* **Exercise**: Using the entries below, write out the line with "(json_quote k +:+", the line with "rewrite lex_chars_escape, append_cons, append_nil_l.", and every line in between, exactly as each is written.

───── Extracted data ─────

Lemma items_step_length (value : string → option (jvalue * string)) (items : items_parser) :
  shrinks value → (∀ acc, shrinks (items acc)) → ∀ acc, shrinks (items_step value items acc).
Proof.
  intros Hv Hi acc s x r. unfold items_step.
  destruct (value s) as [[v r1]|] eqn:E; [|done]. apply Hv in E.
  pose proof (skip_ws_length r1). destruct (skip_ws r1) as [|c r2]; [done|]. simpl in *.
  case_bool_decide; [intros ?%Hi; lia|]. case_bool_decide; [intros [= _ <-]; lia|done].
Qed.

Lemma fields_step_length (value : string → option (jvalue * string)) (fields : fields_parser) :
  shrinks value → (∀ acc, shrinks (fields acc)) → ∀ acc, shrinks (fields_step value fields acc).
Proof.
  intros Hv Hf acc s x r. unfold fields_step.
  pose proof (skip_ws_length s). destruct (skip_ws s) as [|q r0]; [done|].
  case_bool_decide; [|done].
  destruct (lex_chars r0) as [[k r1]|] eqn:E1; [|done]. apply lex_chars_length in E1.
  pose proof (skip_ws_length r1). destruct (skip_ws r1) as [|c r2]; [done|].
  case_bool_decide; [|done].
  destruct (value r2) as [[v r3]|] eqn:E3; [|done]. apply Hv in E3.
  pose proof (skip_ws_length r3). destruct (skip_ws r3) as [|c' r4]; [done|]. simpl in *.
  case_bool_decide; [intros ?%Hf; lia|]. case_bool_decide; [intros [= _ <-]; lia|done].
Qed.

Lemma parse_length (n : nat) :
  shrinks (parse_value n) ∧ (∀ acc, shrinks (parse_items n acc)) ∧
  (∀ acc, shrinks (parse_fields n acc)).
Proof.
  induction n as [|n (Hv & Hi & Hf)]; [split_and!; done|].
  split_and!; [apply value_step_length|apply items_step_length|apply fields_step_length]; done.
Qed.

(** ** Enough fuel *)

Lemma value_step_ext (i1 i2 : items_parser) (f1 f2 : fields_parser) (s : string) :
  (∀ acc t, String.length t < String.length s → i1 acc t = i2 acc t) →
  (∀ acc t, String.length t < String.length s → f1 acc t = f2 acc t) →
  value_step i1 f1 s = value_step i2 f2 s.
Proof.
  intros Hi Hf. unfold value_step.
  pose proof (skip_ws_length s) as Hs.
  destruct (skip_ws s) as [|c t]; [done|]. simpl in Hs.
  by rewrite Hi, Hf by lia.
Qed.

Lemma items_step_ext (v1 v2 : string → option (jvalue * string)) (i1 i2 : items_parser)
    (acc : list jvalue) (s : string) :
  (∀ t, String.length t ≤ String.length s → v1 t = v2 t) → shrinks v2 →
  (∀ acc t, String.length t < String.length s → i1 acc t = i2 acc t) →
  items_step v1 i1 acc s = items_step v2 i2 acc s.
Proof.
  intros Hv Hl Hi. unfold items_step. rewrite Hv by lia.
  destruct (v2 s) as [[v r]|] eqn:E; [|done]. apply Hl in E.
  pose proof (skip_ws_length r). destruct (skip_ws r) as [|c r']; [done|]. simpl in *.
  by rewrite Hi by lia.
Qed.

Lemma fields_step_ext (v1 v2 : string → option (jvalue * string)) (f1 f2 : fields_parser)
    (acc : list (string * jvalue)) (s : string) :
  (∀ t, String.length t < String.length s → v1 t = v2 t) → shrinks v2 →
  (∀ acc t, String.length t < String.length s → f1 acc t = f2 acc t) →
  fields_step v1 f1 acc s = fields_step v2 f2 acc s.
Proof.
  intros Hv Hl Hf. unfold fields_step.
  pose proof (skip_ws_length s). destruct (skip_ws s) as [|q r0]; [done|].
  case_bool_decide; [|done].
  destruct (lex_chars r0) as [[k r1]|] eqn:E1; [|done]. apply lex_chars_length in E1.
  pose proof (skip_ws_length r1). destruct (skip_ws r1) as [|c r2]; [done|].
  case_bool_decide; [|done]. simpl in *. rewrite Hv by lia.
  destruct (v2 r2) as [[v r3]|] eqn:E3; [|done]. apply Hl in E3.
  pose proof (skip_ws_length r3). destruct (skip_ws r3) as [|c' r4]; [done|]. simpl in *.
  by rewrite Hf by lia.
Qed.

(** One more unit of fuel changes nothing once the fuel is twice the
    length of the input (plus one or two). *)
Lemma parse_fuel_succ (n : nat) :
  (∀ s, 2 * String.length s + 1 ≤ n → parse_value (S n) s = parse_value n s) ∧
  (∀ acc s, 2 * String.length s + 2 ≤ n → parse_items (S n) acc s = parse_items n acc s) ∧
  (∀ acc s, 2 * String.length s + 2 ≤ n → parse_fields (S n) acc s = parse_fields n acc s).
Proof.
  induction n as [|n (IHv & IHi & IHf)]; [split_and!; intros; lia|].
  destruct (parse_length n) as (Lv & _ & _).
  split_and!; intros.
  - apply value_step_ext; intros; [apply IHi|apply IHf]; lia.
  - apply items_step_ext; [intros; apply IHv; lia|exact Lv|intros; apply IHi; lia].
  - apply fields_step_ext; [intros; apply IHv; lia|exact Lv|intros; apply IHf; lia].
Qed.

(** [json_fuel] is enough: with any more fuel the parser gives the same
    answer, so [JSON_parse] never fails for want of fuel. *)
Theorem parse_value_fuel_enough (s : string) (n : nat) :
  json_fuel s ≤ n → parse_value n s = parse_value (json_fuel s) s.
Proof.
  induction 1 as [|n Hn IH]; [done|]. rewrite <-IH.
  apply parse_fuel_succ. unfold json_fuel in Hn. lia.
Qed.

(** ** [JSON.parse] inverts [JSON.stringify] *)

Lemma lex_chars_escape_char (c : ascii) (t : string) :
  lex_chars (json_escape_char c +:+ t) = cons_fst c (lex_chars t).
Proof. destruct c as [[] [] [] [] [] [] [] []]; reflexivity. Qed.

Lemma lex_chars_escape (s r : string) :
  lex_chars (json_escape s +:+ String dquote r) = Some (s, r).
Proof.
  induction s as [|c s IH]; [reflexivity|]. simpl json_escape.
  by rewrite <-append_assoc, lex_chars_escape_char, IH.
Qed.

Lemma json_quote_app (s r : string) :
  json_quote s +:+ r = String dquote (json_escape s +:+ String dquote r).
Proof. unfold json_quote. by rewrite append_cons, <-append_assoc, append_cons, append_nil_l. Qed.

Lemma skip_ws_quote (s r : string) :
  skip_ws (json_quote s +:+ r) = String dquote (json_escape s +:+ String dquote r).
Proof. by rewrite json_quote_app. Qed.

(** An object that is not empty: its members are parsed from just
    after the brace. *)
Lemma value_step_object (items : items_parser) (fields : fields_parser) (s : string) :
  (∃ c t, skip_ws s = String c t ∧ c ≠ "}"%char) →
  value_step items fields (String "{" s) = (λ p, (JObj p.1, p.2)) <$> fields [] s.
Proof.
  intros (c & t & Hs & Hc). unfold value_step. simpl. rewrite Hs.
  by rewrite bool_decide_false by done.
Qed.

Lemma value_step_quote (items : items_parser) (fields : fields_parser) (s r : string) :
  value_step items fields (json_quote s +:+ r) = Some (JStr s, r).
Proof. rewrite json_quote_app. unfold value_step. simpl. by rewrite lex_chars_escape. Qed.

(** A member [key:value] with a string value, then a comma or the
    closing brace. *)
Lemma fields_step_member (value : string → option (jvalue * string)) (fields : fields_parser)
    (acc : list (string * jvalue)) (k s r : string) (last : bool) :
  (∀ r', value (json_quote s +:+ r') = Some (JStr s, r')) →
  fields_step value fields acc
    (json_quote k +:+ ":" +:+ json_quote s +:+ (if last then "}" else ",") +:+ r) =
  if last then Some (acc ++ [(k, JStr s)], r) else fields (acc ++ [(k, JStr s)]) r.
Proof.
  intros Hv. rewrite json_quote_app. unfold fields_step. simpl.
  rewrite lex_chars_escape, append_cons, append_nil_l. simpl.
  rewrite Hv. destruct last; rewrite append_cons, append_nil_l; reflexivity.
Qed.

─────

* **Result of the exercise**:
    (json_quote k +:+ ":" +:+ json_quote s +:+ (if last then "}" else ",") +:+ r) =
  if last then Some (acc ++ [(k, JStr s)], r) else fields (acc ++ [(k, JStr s)]) r.
Proof.
  intros Hv. rewrite json_quote_app. unfold fields_step. simpl.
  rewrite lex_chars_escape, append_cons, append_nil_l. simpl.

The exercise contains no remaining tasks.